→ Your objective
Reproduce the records starting at the line that contains "Lemma getPermissions_result (om" and running to the last line, exactly and in full.

→ Task data
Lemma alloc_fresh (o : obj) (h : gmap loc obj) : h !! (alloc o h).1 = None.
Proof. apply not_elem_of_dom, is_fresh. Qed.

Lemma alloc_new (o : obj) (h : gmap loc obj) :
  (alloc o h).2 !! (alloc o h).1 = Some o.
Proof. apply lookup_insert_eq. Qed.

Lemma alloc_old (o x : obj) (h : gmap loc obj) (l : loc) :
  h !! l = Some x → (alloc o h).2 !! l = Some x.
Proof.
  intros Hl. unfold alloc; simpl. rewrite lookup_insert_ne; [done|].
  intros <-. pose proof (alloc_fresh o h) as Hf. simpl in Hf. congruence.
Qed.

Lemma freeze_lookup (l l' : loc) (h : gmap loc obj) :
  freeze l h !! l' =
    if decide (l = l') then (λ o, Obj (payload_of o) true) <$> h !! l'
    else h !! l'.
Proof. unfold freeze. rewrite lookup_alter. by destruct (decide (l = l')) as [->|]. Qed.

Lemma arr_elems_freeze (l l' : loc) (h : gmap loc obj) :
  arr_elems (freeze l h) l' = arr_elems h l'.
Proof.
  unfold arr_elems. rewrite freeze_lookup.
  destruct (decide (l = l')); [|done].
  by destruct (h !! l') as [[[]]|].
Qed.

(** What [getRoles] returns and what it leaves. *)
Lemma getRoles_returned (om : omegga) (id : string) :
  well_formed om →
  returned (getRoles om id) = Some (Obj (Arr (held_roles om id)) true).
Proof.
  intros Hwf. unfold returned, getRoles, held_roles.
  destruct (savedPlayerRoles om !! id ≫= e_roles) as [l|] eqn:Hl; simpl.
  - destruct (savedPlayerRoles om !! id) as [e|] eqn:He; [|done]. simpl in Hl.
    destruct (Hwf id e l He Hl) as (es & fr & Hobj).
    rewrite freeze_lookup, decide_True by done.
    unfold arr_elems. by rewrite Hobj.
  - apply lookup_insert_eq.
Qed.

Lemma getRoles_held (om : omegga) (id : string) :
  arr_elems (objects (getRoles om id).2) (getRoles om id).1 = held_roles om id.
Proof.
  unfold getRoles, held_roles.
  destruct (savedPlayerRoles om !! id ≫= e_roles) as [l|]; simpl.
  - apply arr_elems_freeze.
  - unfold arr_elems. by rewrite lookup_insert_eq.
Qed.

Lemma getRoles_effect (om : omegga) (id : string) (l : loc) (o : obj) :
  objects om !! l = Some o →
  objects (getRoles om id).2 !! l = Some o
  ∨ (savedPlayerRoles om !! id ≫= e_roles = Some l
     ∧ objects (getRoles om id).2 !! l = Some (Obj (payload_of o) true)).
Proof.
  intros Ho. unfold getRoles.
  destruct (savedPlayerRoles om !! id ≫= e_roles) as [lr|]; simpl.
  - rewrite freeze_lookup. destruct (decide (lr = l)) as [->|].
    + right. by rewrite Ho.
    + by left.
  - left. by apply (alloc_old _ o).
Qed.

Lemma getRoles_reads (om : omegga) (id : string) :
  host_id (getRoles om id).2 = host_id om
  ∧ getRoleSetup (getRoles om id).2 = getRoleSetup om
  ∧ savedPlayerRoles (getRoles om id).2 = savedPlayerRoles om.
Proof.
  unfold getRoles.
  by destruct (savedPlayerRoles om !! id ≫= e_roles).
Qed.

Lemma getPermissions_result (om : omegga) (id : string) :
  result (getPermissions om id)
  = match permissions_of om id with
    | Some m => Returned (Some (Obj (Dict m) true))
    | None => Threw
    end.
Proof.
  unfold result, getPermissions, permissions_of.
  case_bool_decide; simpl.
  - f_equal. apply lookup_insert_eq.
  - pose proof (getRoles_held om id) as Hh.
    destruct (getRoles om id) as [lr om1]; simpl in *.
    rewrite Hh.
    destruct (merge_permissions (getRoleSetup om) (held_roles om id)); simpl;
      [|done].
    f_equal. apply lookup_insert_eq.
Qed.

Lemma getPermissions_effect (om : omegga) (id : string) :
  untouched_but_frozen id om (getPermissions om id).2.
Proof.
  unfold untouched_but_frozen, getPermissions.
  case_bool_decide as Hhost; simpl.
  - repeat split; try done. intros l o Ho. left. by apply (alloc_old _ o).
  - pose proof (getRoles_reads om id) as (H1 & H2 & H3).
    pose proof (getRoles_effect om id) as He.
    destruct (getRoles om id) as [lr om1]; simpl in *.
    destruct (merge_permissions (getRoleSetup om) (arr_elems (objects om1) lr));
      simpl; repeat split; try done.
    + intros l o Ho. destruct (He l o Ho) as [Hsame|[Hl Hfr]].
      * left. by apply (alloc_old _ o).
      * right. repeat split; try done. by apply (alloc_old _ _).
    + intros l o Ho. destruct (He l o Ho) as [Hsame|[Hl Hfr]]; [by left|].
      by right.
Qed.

→ Response
Lemma getPermissions_result (om : omegga) (id : string) :
  result (getPermissions om id)
  = match permissions_of om id with
    | Some m => Returned (Some (Obj (Dict m) true))
    | None => Threw
    end.
Proof.
  unfold result, getPermissions, permissions_of.
  case_bool_decide; simpl.
  - f_equal. apply lookup_insert_eq.
  - pose proof (getRoles_held om id) as Hh.
    destruct (getRoles om id) as [lr om1]; simpl in *.
    rewrite Hh.
    destruct (merge_permissions (getRoleSetup om) (held_roles om id)); simpl;
      [|done].
    f_equal. apply lookup_insert_eq.
Qed.

Lemma getPermissions_effect (om : omegga) (id : string) :
  untouched_but_frozen id om (getPermissions om id).2.
Proof.
  unfold untouched_but_frozen, getPermissions.
  case_bool_decide as Hhost; simpl.
  - repeat split; try done. intros l o Ho. left. by apply (alloc_old _ o).
  - pose proof (getRoles_reads om id) as (H1 & H2 & H3).
    pose proof (getRoles_effect om id) as He.
    destruct (getRoles om id) as [lr om1]; simpl in *.
    destruct (merge_permissions (getRoleSetup om) (arr_elems (objects om1) lr));
      simpl; repeat split; try done.
    + intros l o Ho. destruct (He l o Ho) as [Hsame|[Hl Hfr]].
      * left. by apply (alloc_old _ o).
      * right. repeat split; try done. by apply (alloc_old _ _).
    + intros l o Ho. destruct (He l o Ho) as [Hsame|[Hl Hfr]]; [by left|].
      by right.
Qed.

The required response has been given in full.